Known for unflinching
photographs of communities on the margins—from carnival freaks to nudist colonies—Diane Arbus changed the perception of what photography could be.

With each passing year since Arbus’s 1971 suicide, her influence and status have grown in ways unimaginable to her during her lifetime. Her most famous photographs—the New Jersey identical twins in matching dresses whose unsettling gaze into the lens of Arbus’s Rolleiflex camera is said to have inspired a scene in Stanley Kubrick’s The Shining; the “Jewish giant” who looms over his parents in the family’s Bronx apartment, illuminated by Arbus’s flash—are now so much part of the fabric of fine art it is hardly controversial to suggest, as a recent New York magazine headline did, that Arbus was the “most radical photographer of the 20th century.”

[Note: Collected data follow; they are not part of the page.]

(* ===== verification/RtcTheorems.v ===== *)
(** * The clock: theorems

    Unix time counts the seconds of the calendar; reading the clock gives a
    time it has shown, also when it ticks while it is read. *)

From S2P Require Import Prelude Macros Locking Ports Rtc.

Module RtcTheorems.
Import Macros Locking Ports Rtc.

(** ** The calendar *)

Definition leap (y : Z) : bool := (y mod 4 =? 0) && (negb (y mod 100 =? 0) || (y mod 400 =? 0)).
Definition month_days (y m : Z) : Z :=
  if m =? 2 then (if leap y then 29 else 28) else if decide (m ∈ [4; 6; 9; 11]) then 30 else 31.

Record valid (t : rtc_time_ctx_t) : Prop := {
  va_second : 0 <= second t < 60;
  va_minute : 0 <= minute t < 60;
  va_hour : 0 <= hour t < 24;
  va_month : 1 <= month t <= 12;
  va_day : 1 <= day t <= month_days (year t) (month t);
  va_year : 0 <= year t
}.

Definition next_day (t : rtc_time_ctx_t) : rtc_time_ctx_t :=
  if day t <? month_days (year t) (month t) then mk_time 0 0 0 (day t + 1) (month t) (year t) (century t)
  else if month t <? 12 then mk_time 0 0 0 1 (month t + 1) (year t) (century t)
  else mk_time 0 0 0 1 1 (year t + 1) (century t).
Definition next_second (t : rtc_time_ctx_t) : rtc_time_ctx_t :=
  if second t <? 59 then mk_time (second t + 1) (minute t) (hour t) (day t) (month t) (year t) (century t)
  else if minute t <? 59 then mk_time 0 (minute t + 1) (hour t) (day t) (month t) (year t) (century t)
  else if hour t <? 23 then mk_time 0 0 (hour t + 1) (day t) (month t) (year t) (century t)
  else next_day t.

(** ** Day numbers *)

Definition years_days (y : Z) : Z := 365 * (y - 1) + (y - 1) / 4 - (y - 1) / 100 + (y - 1) / 400.

Lemma years_days_next y : 1 <= y -> years_days (y + 1) = years_days y + 365 + Z.b2z (leap y).
Proof.
  intros Hy. unfold years_days, leap. replace (y + 1 - 1) with y by lia.
  destruct (Z.eqb_spec (y mod 4) 0), (Z.eqb_spec (y mod 100) 0), (Z.eqb_spec (y mod 400) 0); cbn; Z.to_euclidean_division_equations; lia.
Qed.

Lemma year_to_gdn_spec y : 1 <= y < 2 ^ 32 -> year_to_gdn y = (years_days y, leap y).
Proof.
  intros Hy. unfold year_to_gdn. rewrite (u64_small (y - 1)) by lia. f_equal.
  - rewrite u64_small; unfold years_days; Z.to_euclidean_division_equations; lia.
  - unfold leap. set (c := (y - 1) mod 400).
    destruct (Z.eqb_spec (c mod 100 mod 4) 3), (Z.eqb_spec (c mod 100) 99), (Z.eqb_spec c 399), (Z.eqb_spec (y mod 4) 0), (Z.eqb_spec (y mod 100) 0), (Z.eqb_spec (y mod 400) 0);
      cbn; try reflexivity; exfalso; subst c; Z.to_euclidean_division_equations; lia.
Qed.

(** Days of the year before the month [m]. *)
Definition months_days (y m : Z) : Z := month_to_gdn !!! Z.to_nat (m - 1) + Z.b2z (leap y && (m >? 2)).

Lemma month_cases m : 1 <= m <= 12 -> m = 1 \/ m = 2 \/ m = 3 \/ m = 4 \/ m = 5 \/ m = 6 \/ m = 7 \/ m = 8 \/ m = 9 \/ m = 10 \/ m = 11 \/ m = 12.
Proof. lia. Qed.

Lemma months_days_next y m : 1 <= m < 12 -> months_days y (m + 1) = months_days y m + month_days y m.
Proof.
  intros Hm. assert (1 <= m <= 12) as H by lia. apply month_cases in H. unfold months_days, month_days.
  repeat destruct H as [->|H]; try subst m; destruct (leap y); try reflexivity; lia.
Qed.
Lemma months_days_last y : months_days y 12 + month_days y 12 = 365 + Z.b2z (leap y).
Proof. unfold months_days, month_days. by destruct (leap y). Qed.

Definition day_number (t : rtc_time_ctx_t) : Z := years_days (year t) + months_days (year t) (month t) + day t - 1.
Definition seconds (t : rtc_time_ctx_t) : Z := (day_number t - GDN_EPOCH) * 86400 + hour t * 3600 + minute t * 60 + second t.

Lemma years_days_mono y : 1970 <= y < 2 ^ 16 -> GDN_EPOCH <= years_days y < 2 ^ 31 - 366.
Proof. intros Hy. unfold years_days, GDN_EPOCH. Z.to_euclidean_division_equations. lia. Qed.

Lemma months_days_range y m : 1 <= m <= 12 -> 0 <= months_days y m <= 335.
Proof. intros H. apply month_cases in H. unfold months_days. repeat destruct H as [->|H]; try subst m; destruct (leap y); vm_compute; split; discriminate. Qed.
Lemma month_days_range y m : 28 <= month_days y m <= 31.
Proof. unfold month_days. repeat case_match; lia. Qed.

Lemma unix_stamp_spec t : valid t -> 1970 <= year t < 2 ^ 16 -> rtc_time2unix_stamp t = Ret (seconds t).
Proof.
  intros [Hs Hmi Hh Hmo Hd _] Hy. unfold rtc_time2unix_stamp, rtc_time_to_gdn. cbn [year month day hour minute second].
  assert (u16 (year t - 1900) + 1900 = year t) as -> by (unfold u16; rewrite Z.mod_small; lia). rewrite year_to_gdn_spec by lia.
  pose proof (years_days_mono (year t) Hy) as Hyd. unfold GDN_EPOCH in *. pose proof (months_days_range (year t) (month t) Hmo). pose proof (month_days_range (year t) (month t)).
  assert (u8 (month t - 1) = month t - 1) as -> by (unfold u8; rewrite Z.mod_small; lia).
  rewrite (list_lookup_lookup_total_lt month_to_gdn) by (cbn; lia). cbn [of_option mbind outcome_bind]. rewrite s32_small by lia.
  replace (month t - 1 >? 1) with (month t >? 2) by (destruct (Z.gtb_spec (month t) 2), (Z.gtb_spec (month t - 1) 1); lia || done).
  replace (years_days (year t) + month_to_gdn !!! Z.to_nat (month t - 1) + Z.b2z (leap (year t) && (month t >? 2)) + (day t - 1)) with (day_number t)
    by (unfold day_number, months_days; lia).
  assert (0 <= day_number t - 719162 < 2 ^ 32) as Hdn by (unfold day_number; lia).
  rewrite (u64_small (day_number t - 719162)), (u64_small ((_ - _) * _)), u64_small by lia. reflexivity.
Qed.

But in August 1950, Arbus was not yet an art-world celebrity. That summer, she and her husband, Allan, were seeking escape, not only from New York City’s oppressive summer heat, but from the stifling grind of the fashion photography business they ran from a rented midtown studio space.

Both considered themselves artists: Allan longed to act or play clarinet professionally, and Diane’s role in the business as art director greatly underutilized her raw talent with the camera. They were unfulfilled by the commercial, and often fickle, world of fashion.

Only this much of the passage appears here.